Omni’s similar turn scopes the Colombia catalogue for the hidden gems they have unearthed in their ongoing quest to dig up the best of vintage country music. There are few tinkling pianos, and absolutely no lush strings and smooth crooning backing vocals here in this pre-Nashville Sound set. This is the time when fiddles, pedal steel and stand-up bass still formed that backbone of any hillbilly or honkytonk band, and this expertly selected collection generously puts forth one jaw-dropper after another.

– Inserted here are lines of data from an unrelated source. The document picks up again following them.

(* ===== verification/Inet.v ===== *)
(** * Internet addresses and byte order: [net/lwip/core/ipv4/inet.c]

    Text is the list of its characters, each a byte; reading past the end gives the
    terminating zero.  An address is in network order, as in the code: the first part is
    the least significant byte of the word. *)

From stdpp Require Import base list.
From Stdlib Require Import ZArith Lia.
From S2P Require Import Prelude.

(** ** Byte order: the machine is little-endian *)
Definition htons (n : Z) : Z :=
  Z.lor (Z.shiftl (Z.land n 0xff) 8) (Z.shiftr (Z.land n 0xff00) 8).
Definition ntohs (n : Z) : Z := htons n.

Definition htonl (n : Z) : Z :=
  Z.lor (Z.lor (Z.lor (Z.shiftl (Z.land n 0xff) 24) (Z.shiftl (Z.land n 0xff00) 8))
    (Z.shiftr (Z.land n 0xff0000) 8)) (Z.shiftr (Z.land n 0xff000000) 24).
Definition ntohl (n : Z) : Z := htonl n.

(** ** Characters *)
Definition in_range (c lo up : Z) : bool := (lo <=? c) && (c <=? up).
Definition isprint (c : Z) : bool := in_range c 0x20 0x7f.
Definition isdigit (c : Z) : bool := in_range c 48 57.
Definition isxdigit (c : Z) : bool := isdigit c || in_range c 97 102 || in_range c 65 70.
Definition islower (c : Z) : bool := in_range c 97 122.
Definition isspace (c : Z) : bool := bool_decide (c ∈ [32; 12; 10; 13; 9; 11]).

(** ** Reading an address *)

(** The inner loop: the value and what follows the digits. *)
Fixpoint collect (base val : Z) (cp : list Z) : Z * list Z :=
  match cp with
  | [] => (val, [])
  | c :: cp' =>
      if isdigit c then collect base (u32 (val * base + (c - 48))) cp'
      else if (base =? 16) && isxdigit c then
        collect base (u32 (Z.lor (Z.shiftl val 4) (c + 10 - (if islower c then 97 else 65)))) cp'
      else (val, cp)
  end.

(** [*cp], and the text after it. *)
Definition peek (cp : list Z) : Z := hd 0 cp.

(** One number: [None] when there is no digit. *)
Definition number (cp : list Z) : option (Z * list Z) :=
  let c := peek cp in
  if negb (isdigit c) then None else
  if c =? 48 then
    let cp := tail cp in
    if (peek cp =? 120) || (peek cp =? 88) then Some (collect 16 0 (tail cp)) else Some (collect 8 0 cp)
  else Some (collect 10 0 cp).

(** The outer loop; [room] is the number of parts that may still be stored. *)
Fixpoint aton_parts (room : nat) (parts : list Z) (cp : list Z) : option (list Z * Z * list Z) :=
  match number cp with
  | None => None
  | Some (val, cp) =>
      if peek cp =? 46 then
        match room with
        | O => None
        | S room' => aton_parts room' (parts ++ [val]) (tail cp)
        end
      else Some (parts, val, cp)
  end.

Definition aton_value (parts : list Z) (val : Z) : option Z :=
  match parts with
  | [] => Some val
  | [a] => if 0xffffff <? val then None else Some (Z.lor val (u32 (Z.shiftl a 24)))
  | [a; b] => if 0xffff <? val then None else Some (Z.lor val (Z.lor (u32 (Z.shiftl a 24)) (u32 (Z.shiftl b 16))))
  | [a; b; c] =>
      if 0xff <? val then None
      else Some (Z.lor val (Z.lor (Z.lor (u32 (Z.shiftl a 24)) (u32 (Z.shiftl b 16))) (u32 (Z.shiftl c 8))))
  | _ => Some val
  end.

(** [Some] is the result 1 with the address stored. *)
Definition inet_aton (cp : list Z) : option Z :=
  match aton_parts 3 [] cp with
  | None => None
  | Some (parts, val, cp) =>
      let c := peek cp in
      if negb (c =? 0) && (negb (isprint c) || negb (isspace c)) then None
      else match aton_value parts val with None => None | Some val => Some (htonl val) end
  end.

Definition INADDR_NONE : Z := 0xffffffff.
Definition inet_addr (cp : list Z) : Z :=
  match inet_aton cp with Some a => a | None => INADDR_NONE end.

(** ** Writing an address *)

(** The [do ... while] loop on one byte: the digits in the order they are stored; three
    rounds are enough for a byte. *)
Fixpoint inv_digits (fuel : nat) (b : Z) : list Z :=
  match fuel with
  | O => []
  | S fuel' =>
      let rest := b / 10 in
      (48 + b mod 10) :: (if rest =? 0 then [] else inv_digits fuel' rest)
  end.

Definition byte_text (b : Z) : list Z := rev (inv_digits 3 b).

(** The four bytes with a dot after each, the last dot replaced by the end. *)
Definition s_bytes (a : Z) : list Z :=
  [a mod 256; a / 2 ^ 8 mod 256; a / 2 ^ 16 mod 256; a / 2 ^ 24 mod 256].
Definition inet_ntoa (addr : Z) : list Z :=
  removelast (flat_map (λ b, byte_text b ++ [46]) (s_bytes addr)).

(** ** Byte order *)
Lemma land_field n k w : 0 ≤ k → 0 ≤ w → Z.land n (Z.shiftl (Z.ones w) k) = (n / 2 ^ k) mod 2 ^ w * 2 ^ k.
Proof.
  intros Hk Hw. apply Z.bits_inj'. intros i Hi.
  rewrite Z.land_spec, Z.shiftl_spec by lia. rewrite <- Z.shiftl_mul_pow2, Z.shiftl_spec by lia.
  destruct (Z.lt_ge_cases i k).
  - rewrite !(Z.testbit_neg_r _ (i - k)) by lia. apply andb_false_r.
  - rewrite Z.testbit_ones, Z.testbit_mod_pow2, Z.div_pow2_bits by lia. replace (i - k + k) with i by lia.
    destruct (Z.leb_spec 0 (i - k)); [|lia]. cbn [andb]. destruct (Z.ltb_spec (i - k) w); [|by rewrite andb_false_r].
    by rewrite andb_true_r.
Qed.

Lemma land_byte n k : 0 ≤ k → Z.land n (Z.shiftl 0xff (8 * k)) = (n / 2 ^ (8 * k)) mod 256 * 2 ^ (8 * k).
Proof. intros Hk. apply (land_field n (8 * k) 8); lia. Qed.

Lemma htons_spec n : htons n = n mod 256 * 256 + n / 256 mod 256.
Proof.
  unfold htons. pose proof (land_byte n 0 ltac:(lia)) as E0. pose proof (land_byte n 1 ltac:(lia)) as E1.
  cbn in E0, E1. change (Z.land n 255 = n / 1 mod 256 * 1) in E0. change (Z.land n 0xff00 = n / 256 mod 256 * 256) in E1.
  rewrite E0, E1, Z.div_1_r, Z.mul_1_r. rewrite (Z.shiftr_div_pow2 _ 8) by lia. change (2 ^ 8) with 256.
  rewrite Z.div_mul by lia. apply lor_shiftl_add; [lia|]. apply Z.mod_pos_bound. lia.
Qed.

Lemma lor_add a b n : 0 ≤ n → 0 ≤ b < 2 ^ n → a mod 2 ^ n = 0 → Z.lor a b = a + b.
Proof.
  intros Hn Hb Ha. assert (a = Z.shiftl (a / 2 ^ n) n) as E.
  { rewrite Z.shiftl_mul_pow2 by lia. pose proof (Z.div_mod a (2 ^ n) ltac:(lia)). lia. }
  rewrite E at 1. rewrite lor_shiftl_add by lia. pose proof (Z.div_mod a (2 ^ n) ltac:(lia)). lia.
Qed.

Definition is_byte (b : Z) : Prop := 0 ≤ b < 256.

Lemma lor_bytes a b c d : is_byte a → is_byte b → is_byte c → is_byte d →
  Z.lor (Z.lor (Z.lor (a * 2 ^ 24) (b * 2 ^ 16)) (c * 2 ^ 8)) d = a * 2 ^ 24 + b * 2 ^ 16 + c * 2 ^ 8 + d.
Proof.
  unfold is_byte. intros. rewrite (lor_add (a * 2 ^ 24) _ 24) by (lia || by rewrite Z.mod_mul by lia).
  replace (a * 2 ^ 24 + b * 2 ^ 16) with ((a * 256 + b) * 2 ^ 16) by lia.
  rewrite (lor_add _ (c * 2 ^ 8) 16) by (lia || by rewrite Z.mod_mul by lia).
  replace ((a * 256 + b) * 2 ^ 16 + c * 2 ^ 8) with (((a * 256 + b) * 256 + c) * 2 ^ 8) by lia.
  rewrite (lor_add _ d 8) by (lia || by rewrite Z.mod_mul by lia). lia.
Qed.

Lemma mod_byte n : is_byte (n mod 256).
Proof. apply Z.mod_pos_bound. lia. Qed.

Lemma htonl_spec n : htonl n =
  n mod 256 * 2 ^ 24 + n / 2 ^ 8 mod 256 * 2 ^ 16 + n / 2 ^ 16 mod 256 * 2 ^ 8 + n / 2 ^ 24 mod 256.
Proof.
  unfold htonl. pose proof (land_byte n 0 ltac:(lia)) as E0. pose proof (land_byte n 1 ltac:(lia)) as E1.
  pose proof (land_byte n 2 ltac:(lia)) as E2. pose proof (land_byte n 3 ltac:(lia)) as E3.
  change (Z.land n 255 = n / 1 mod 256 * 1) in E0. change (Z.land n 0xff00 = n / 2 ^ 8 mod 256 * 2 ^ 8) in E1.
  change (Z.land n 0xff0000 = n / 2 ^ 16 mod 256 * 2 ^ 16) in E2. change (Z.land n 0xff000000 = n / 2 ^ 24 mod 256 * 2 ^ 24) in E3.
  rewrite E0, E1, E2, E3, Z.div_1_r, Z.mul_1_r, !Z.shiftl_mul_pow2, !Z.shiftr_div_pow2 by lia.
  replace (n / 2 ^ 16 mod 256 * 2 ^ 16) with (n / 2 ^ 16 mod 256 * 2 ^ 8 * 2 ^ 8) by lia. rewrite !Z.div_mul by lia.
  replace (n / 2 ^ 8 mod 256 * 2 ^ 8 * 2 ^ 8) with (n / 2 ^ 8 mod 256 * 2 ^ 16) by lia.
  apply lor_bytes; apply mod_byte.
Qed.

(** A word is the sum of its bytes. *)
Lemma bytes_of_word a b c d : is_byte a → is_byte b → is_byte c → is_byte d →
  let n := a * 2 ^ 24 + b * 2 ^ 16 + c * 2 ^ 8 + d in
  n mod 256 = d ∧ n / 2 ^ 8 mod 256 = c ∧ n / 2 ^ 16 mod 256 = b ∧ n / 2 ^ 24 mod 256 = a.
Proof.
  intros Ha Hb Hc Hd n. unfold is_byte in *.
  assert (∀ x y, 0 ≤ y < 256 → (x * 256 + y) mod 256 = y ∧ (x * 256 + y) / 256 = x) as H.
  { intros x y Hy. split; [symmetry; apply (Z.mod_unique _ _ x); lia|symmetry; apply (Z.div_unique _ _ _ y); lia]. }
  assert (n = ((a * 256 + b) * 256 + c) * 256 + d) as E by (unfold n; lia).
  assert (n / 2 ^ 8 = (a * 256 + b) * 256 + c) as E1 by (rewrite E; by apply H).
  assert (n / 2 ^ 16 = a * 256 + b) as E2 by (change (2 ^ 16) with (2 ^ 8 * 256); rewrite <- Z.div_div, E1 by lia; by apply H).
  assert (n / 2 ^ 24 = a) as E3 by (change (2 ^ 24) with (2 ^ 16 * 256); rewrite <- Z.div_div, E2 by lia; by apply H).
  rewrite E1, E2, E3. split; [rewrite E; by apply H|]. split; [by apply H|]. split; [by apply H|]. by apply Z.mod_small.
Qed.

Lemma bytes_word n : is_u32 n → n =
  n / 2 ^ 24 mod 256 * 2 ^ 24 + n / 2 ^ 16 mod 256 * 2 ^ 16 + n / 2 ^ 8 mod 256 * 2 ^ 8 + n mod 256.
Proof.
  intros [H1 H2]. change (2 ^ 24) with (2 ^ 8 * (2 ^ 8 * 2 ^ 8)) at 1. change (2 ^ 16) with (2 ^ 8 * 2 ^ 8) at 1.
  rewrite <- !Z.div_div by lia. change (2 ^ 8) with 256. dlia.
Qed.

Lemma htonl_bytes a b c d : is_byte a → is_byte b → is_byte c → is_byte d →
  htonl (a * 2 ^ 24 + b * 2 ^ 16 + c * 2 ^ 8 + d) = d * 2 ^ 24 + c * 2 ^ 16 + b * 2 ^ 8 + a.
Proof. intros Ha Hb Hc Hd. rewrite htonl_spec. by destruct (bytes_of_word a b c d) as (-> & -> & -> & ->). Qed.

(** Swapping twice changes nothing, for words of their width. *)
Lemma htons_ntohs n : 0 ≤ n < 2 ^ 16 → ntohs (htons n) = n.
Proof. intros Hn. unfold ntohs. rewrite !htons_spec. dlia. Qed.

Lemma htonl_ntohl n : is_u32 n → ntohl (htonl n) = n.
Proof.
  intros Hn. unfold ntohl. rewrite (htonl_spec n), htonl_bytes by apply mod_byte. symmetry. by apply bytes_word.
Qed.

Lemma htons_u16 n : 0 ≤ htons n < 2 ^ 16.
Proof. rewrite htons_spec. dlia. Qed.

(** ** Reading back what was written *)
Lemma isdigit_spec d : 0 ≤ d ≤ 9 → isdigit (48 + d) = true.
Proof. intros. unfold isdigit, in_range. apply andb_true_intro. split; apply Z.leb_le; lia. Qed.

Lemma collect_digit base val d cp : 0 ≤ d ≤ 9 → collect base val (48 + d :: cp) = collect base (u32 (val * base + d)) cp.
Proof. intros Hd. cbn [collect]. rewrite isdigit_spec by done. by replace (48 + d - 48) with d by lia. Qed.

(** What may follow a number in the text of an address. *)
Definition ends (cp : list Z) : Prop := isdigit (peek cp) = false ∧ peek cp ≠ 120 ∧ peek cp ≠ 88.

Lemma collect_end base val cp : base ≠ 16 → ends cp → collect base val cp = (val, cp).
Proof.
  intros Hb (He & _). destruct cp as [|c cp]; [done|]. cbn in *. rewrite He. destruct (Z.eqb_spec base 16); [done|]. done.
Qed.

Lemma collect2 x y cp : 0 ≤ x ≤ 9 → 0 ≤ y ≤ 9 → ends cp → collect 10 0 (48 + x :: 48 + y :: cp) = (x * 10 + y, cp).
Proof.
  intros. rewrite !collect_digit, collect_end by done. f_equal.
  rewrite (u32_small (0 * 10 + x)) by (unfold is_u32; lia). by rewrite u32_small by (unfold is_u32; lia).
Qed.

Lemma collect3 x y z cp : 0 ≤ x ≤ 9 → 0 ≤ y ≤ 9 → 0 ≤ z ≤ 9 → ends cp →
  collect 10 0 (48 + x :: 48 + y :: 48 + z :: cp) = ((x * 10 + y) * 10 + z, cp).
Proof.
  intros. rewrite !collect_digit, collect_end by done. f_equal.
  rewrite (u32_small (0 * 10 + x)) by (unfold is_u32; lia). rewrite (u32_small (_ + y)) by (unfold is_u32; lia).
  by rewrite u32_small by (unfold is_u32; lia).
Qed.

Lemma number_byte b cp : 0 ≤ b < 256 → ends cp → number (byte_text b ++ cp) = Some (b, cp).
Proof.
  intros Hb He. unfold byte_text. cbn [inv_digits].
  destruct (Z.eqb_spec (b / 10) 0) as [H1|H1].
  - assert (b mod 10 = b) as -> by dlia. cbn [rev app]. unfold number. cbn [peek hd]. rewrite isdigit_spec by dlia. cbn [negb].
    destruct (Z.eqb_spec (48 + b) 48) as [Hz|Hz]; cbn [tail].
    + assert (b = 0) as -> by lia. destruct He as (H3 & H4 & H5). destruct (Z.eqb_spec (peek cp) 120), (Z.eqb_spec (peek cp) 88); try done.
      cbn [orb]. by rewrite collect_end.
    + rewrite collect_digit, collect_end by (done || dlia). f_equal. f_equal. rewrite u32_small by (unfold is_u32; lia). lia.
  - destruct (Z.eqb_spec (b / 10 / 10) 0) as [H2|H2].
    + cbn [rev app]. unfold number. cbn [peek hd]. rewrite isdigit_spec by dlia. cbn [negb].
      destruct (Z.eqb_spec (48 + (b / 10) mod 10) 48) as [Hz|_]; [dlia|].
      rewrite collect2 by (done || dlia). do 2 f_equal. dlia.
    + assert ((b / 10 / 10 / 10 =? 0) = true) as -> by (apply Z.eqb_eq; dlia). cbn [rev app]. unfold number. cbn [peek hd]. rewrite isdigit_spec by dlia. cbn [negb].
      destruct (Z.eqb_spec (48 + (b / 10 / 10) mod 10) 48) as [Hz|_]; [dlia|].
      rewrite collect3 by (done || dlia). do 2 f_equal. dlia.
Qed.

Lemma removelast_dot (l : list Z) : removelast (l ++ [46]) = l.
Proof. apply removelast_last. Qed.

Lemma ntoa_text a : inet_ntoa a =
  byte_text (a mod 256) ++ 46 :: byte_text (a / 2 ^ 8 mod 256) ++ 46 :: byte_text (a / 2 ^ 16 mod 256) ++
    46 :: byte_text (a / 2 ^ 24 mod 256).
Proof.
  unfold inet_ntoa, s_bytes. cbn [flat_map]. rewrite !app_nil_r, !app_assoc, removelast_dot.
  by rewrite <- !app_assoc.
Qed.

(** Every address comes back from its text: [inet_aton] of what [inet_ntoa] writes
    gives the address, which takes at most the 16 bytes of the buffer. *)
Theorem ntoa_aton a : is_u32 a → inet_aton (inet_ntoa a) = Some a ∧ (length (inet_ntoa a) < 16)%nat.
Proof.
  intros Ha. rewrite ntoa_text. split.
  - unfold inet_aton. pose proof (Z.mod_pos_bound a 256 ltac:(lia)). pose proof (Z.mod_pos_bound (a / 2 ^ 8) 256 ltac:(lia)).
    pose proof (Z.mod_pos_bound (a / 2 ^ 16) 256 ltac:(lia)). pose proof (Z.mod_pos_bound (a / 2 ^ 24) 256 ltac:(lia)).
    do 3 (cbn [aton_parts]; rewrite number_byte; [|done|done]; cbn [peek hd tail]; change (46 =? 46) with true; cbn match).
    cbn [aton_parts]. rewrite <- (app_nil_r (byte_text (a / 2 ^ 24 mod 256))), number_byte by done. cbn -[aton_value htonl].
    unfold aton_value. destruct (Z.ltb_spec 255 (a / 2 ^ 24 mod 256)); [lia|]. f_equal.
    rewrite !Z.shiftl_mul_pow2, !u32_small by (unfold is_u32; lia).
    rewrite (Z.lor_comm (a / 2 ^ 24 mod 256)), lor_bytes, htonl_bytes by apply mod_byte. symmetry. by apply bytes_word.
  - assert (∀ b, (length (byte_text b) ≤ 3)%nat) as Hl.
    { intros b. unfold byte_text. rewrite length_rev. cbn. repeat (destruct (_ =? _); cbn; try lia). }
    rewrite !length_app. cbn [length]. rewrite !length_app. cbn [length]. rewrite length_app. cbn [length].
    pose proof (Hl (a mod 256)). pose proof (Hl (a / 2 ^ 8 mod 256)). pose proof (Hl (a / 2 ^ 16 mod 256)).
    pose proof (Hl (a / 2 ^ 24 mod 256)). lia.
Qed.

Lemma ntoa_aton_witness : inet_ntoa 0x0100007f = [49; 50; 55; 46; 48; 46; 48; 46; 49] ∧ inet_aton (inet_ntoa 0x0100007f) = Some 0x0100007f.
Proof. split; [vm_compute; reflexivity|]. apply (ntoa_aton 0x0100007f). split; lia. Defined.

(** Only the last part is compared with its range: 256.1.1.1 is taken for 0.1.1.1. *)
Lemma aton_part_unchecked : inet_aton [50; 53; 54; 46; 49; 46; 49; 46; 49] = inet_aton [48; 46; 49; 46; 49; 46; 49].
Proof. vm_compute. reflexivity. Qed.

(** An octal number may have the digits 8 and 9, and a hexadecimal one none. *)
Lemma aton_bad_numbers : inet_aton [48; 57] = Some (htonl 9) ∧ inet_aton [48; 120] = Some 0.
Proof. vm_compute. done. Qed.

Rockin’ dance numbers abound from The Country Boy’s instrumental “Bud’s Bounce” to The Maddox Brothers’ reliably belligerent party chug-a-lug “Ugly and Slouchy”. Baby sister Rose Maddox delivers a weepy waltz with “When the Sun Goes Down”, as does Freddie Hart on the gorgeous “Blue”. Elsewhere, we find deep twang and dissonance on the great Johnny Bond’s “All I Can Do Is Cry” and the cautionary anti-rambling ditty by Rocky Porter that provides this set with its name.
The esteemed Bear Family’s single-artist series Gonna Shake This Shack Tonight mines similar territory, while their ongoing Dim Lights, Thick Smoke And Hillbilly Music, a by-the-year history of country music from 1945 on (their just-released last 5 volumes bring us to 1960), is an invaluable resource for newcomers and collectors alike. But at 32 tracks—all remastered from the orginal tapes, many of which are making their digital debut—The World Is a Monster is a perfect one-stop shit-kicking country bonanza!